The file contains two main components:
1. Convolution State Management (update_conv_state)
The update_conv_state function manages the sliding window convolution state:
- Shifts existing state entries left by seqlen positions
- Inserts new input tokens into the rightmost positions
- Handles the has_initial_states flag to distinguish between fresh initialization and ongoing updates
- Uses copy_stub for SIMD-vectorized data movement (with zero-padding for uninitialized entries)
2. Fused Convolution Micro-kernel (tinygemm_kernel)
The tinygemm_kernel struct template expresses the 1D convolution as a small GEMM:
- Input A: shape [M, BLOCK_N]
- Weight B: shape [BLOCK_N, K] in VNNI-packed format [K/2, BLOCK_N, 2]

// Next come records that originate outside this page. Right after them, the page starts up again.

Lemma scanned_bad i a : 0 <= i -> nd_bad w i = true -> scanned i a -> scanned (i + 1) a.
Proof.
  intros Hi Hb [H1 H2 H3 H4 H5]. split; [done|done| |rewrite good_upto_S, Hb by done; lia|done].
  intros b. rewrite H3. destruct (decide (b = i)) as [->|].
  - rewrite Hb. split; [lia|by intros []].
  - split; intros []; (split; [lia|done]).
Qed.
Lemma scanned_good i a : 0 <= i < nr_blks g -> nd_bad w i = false -> scanned i a ->
  exists a', nftl_set_block_free g i a = Done 0 a' /\ scanned (i + 1) a'.
Proof.
  intros Hi Hb [H1 H2 H3 H4 H5]. pose proof (tab_len _ _ H1). pose proof (tab_blks _ _ H1).
  assert (Hnf : ~ block_free a i) by (rewrite H3; intros []; lia).
  rewrite nftl_set_block_free_run, decide_False by (done || lia). eexists. split; [reflexivity|].
  assert (Hu : u16 (free_blkcnt a + 1) = free_blkcnt a + 1).
  { apply u16_id. rewrite H4. pose proof (good_upto_range (nd_bad w) i). unfold in_u16, BLOCKSTATUS_LEN in *. lia. }
  pose proof (set_status_table_ok g a i 0xff H1 ltac:(lia) ltac:(right; lia)) as Ht'.
  pose proof (count_ok_set_status g a i 0xff (free_blkcnt a + 1) H1 ltac:(lia) H2) as Hc'.
  rewrite decide_False in Hc' by done. rewrite decide_False in Hc' by done. specialize (Hc' ltac:(lia)).
  split.
  - by destruct Ht'; split.
  - unfold count_ok in *. cbn. by rewrite Hu.
  - intros b. change (block_free (set_status a i 0xff) b <-> 0 <= b < i + 1 /\ nd_bad w b = false).
    rewrite block_free_set_status by lia. case_decide; [subst; rewrite Hb; split; [split; [lia|done]|done]|].
    rewrite H3. split; intros []; (split; [lia|done]).
  - cbn. rewrite Hu, H4, good_upto_S, Hb by lia. done.
  - done.
Qed.

Lemma scan_blocks_run f a l x : calm f -> scanned 0 a -> types_upto (nr_blks g) l ->
  wp (for_local 0 (nr_blks g) x (scan_block g l)) (fun r s' =>
    exists f' a', r = inl x /\ s' = ready f' a' (nr_blks g - good_blocks g (nd_bad w)) /\ calm f' /\
      scanned (nr_blks g) a') (ready f a 0).
Proof.
  intros Hc Ha [_ Hl]. pose proof (ng_blks g geo) as Hn.
  apply (wp_for_local (fun i y s' => exists f' a', y = x /\
    s' = ready f' a' (i - good_upto (nd_bad w) i) /\ calm f' /\ scanned i a')); [lia| | |].
  - by exists f, a.
  - intros i y s Hi (f' & a' & -> & -> & Hc' & Ha').
    destruct (calm_isbad f' i Hc' Hi) as (r & f2 & H & Hc2 & Hr).
    pose proof (good_upto_range (nd_bad w) i ltac:(lia)) as Hg.
    unfold scan_block. apply wp_bind, (wp_onF _ (ready f' a' _) _ _ _ H). apply wp_bind, wp_assert_some.
    exists 0xff. split; [by apply Hl|]. rewrite Hr. destruct (nd_bad w i) eqn:Eb.
    + apply wp_bind, wp_modify, wp_ret. exists f2, a'. split_and!; [done| |done|by apply scanned_bad; [lia|..]].
      rewrite good_upto_S, Eb by lia. unfold ready, with_badblkcnt, with_flash.
      cbn [n_flash n_alloc n_gar n_mt n_cache n_dl n_maxlp n_badblkcnt n_storagesize]. f_equal.
      rewrite u32_id; [lia|]. unfold in_u32, BLOCKSTATUS_LEN in *. lia.
    + destruct (scanned_good i a' Hi Eb Ha') as (a2 & H2 & Ha2).
      change (255 =? block_state_code BBT_BLOCK) with false. change (255 =? block_state_code GARBAGE_TAB_BLOCK) with false.
      change (255 =? block_state_code FREE_BLOCK) with true. cbv iota. cbn [orb].
      apply wp_bind. unfold wp at 1. rewrite (onA_run _ (with_flash f2 (ready f' a' _)) _ _ H2). apply wp_ret.
      exists f2, a2. split_and!; [done| |done|done]. rewrite good_upto_S, Eb by lia.
      by replace (i + 1 - (good_upto (nd_bad w) i + 1)) with (i - good_upto (nd_bad w) i) by lia.
  - intros y s (f' & a' & -> & -> & H). exists f', a'. by split.
Qed.

(** ** Writing the mapping table *)
Hypothesis Hwgood : nd_wgood w.
Notation n := (nr_pgsinblk g).
Implicit Types (G : ghost) (a : alloc) (j k q : Z).

Definition fresh f a (pbas : list Z) (nbad size : Z) : nftl W :=
  MkNftl f a gar_ready (mt_ready pbas) cache_ready (n_dl (at_load w)) (nr_blks g * n) nbad size.

(** Tables that name MapTab blocks only. *)
Record only_mt G : Prop := {
  om_dl : gh_dl G = []; om_mtl : gh_mtl G = []; om_data : forall lba, gh_data G lba = None;
  om_gar : gh_gar G = []; om_gt : gh_gt G = None; om_gtl : gh_gtl G = []
}.
Definition blank_ghost : ghost :=
  MkGhost (fun b => if nd_bad w b then ROther else RFree) [] (fun _ => None) [] (fun _ => None) [] None [].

- Output C: shape [M, BLOCK_N]
The AVX-512 BFloat16 specialization uses:
- __m512bh vector types for BF16 AMX-compatible computation
- MM512_PACK_A macro for packing activation pairs into VNNI format
- MM512_LOAD_A macro for handling the boundary condition where initial tokens must use conv_states instead of input
- set_conv_states lambda for loading convolution state at negative time indices
Template parameters control optional behavior:
- K: Convolution kernel width (typically 4)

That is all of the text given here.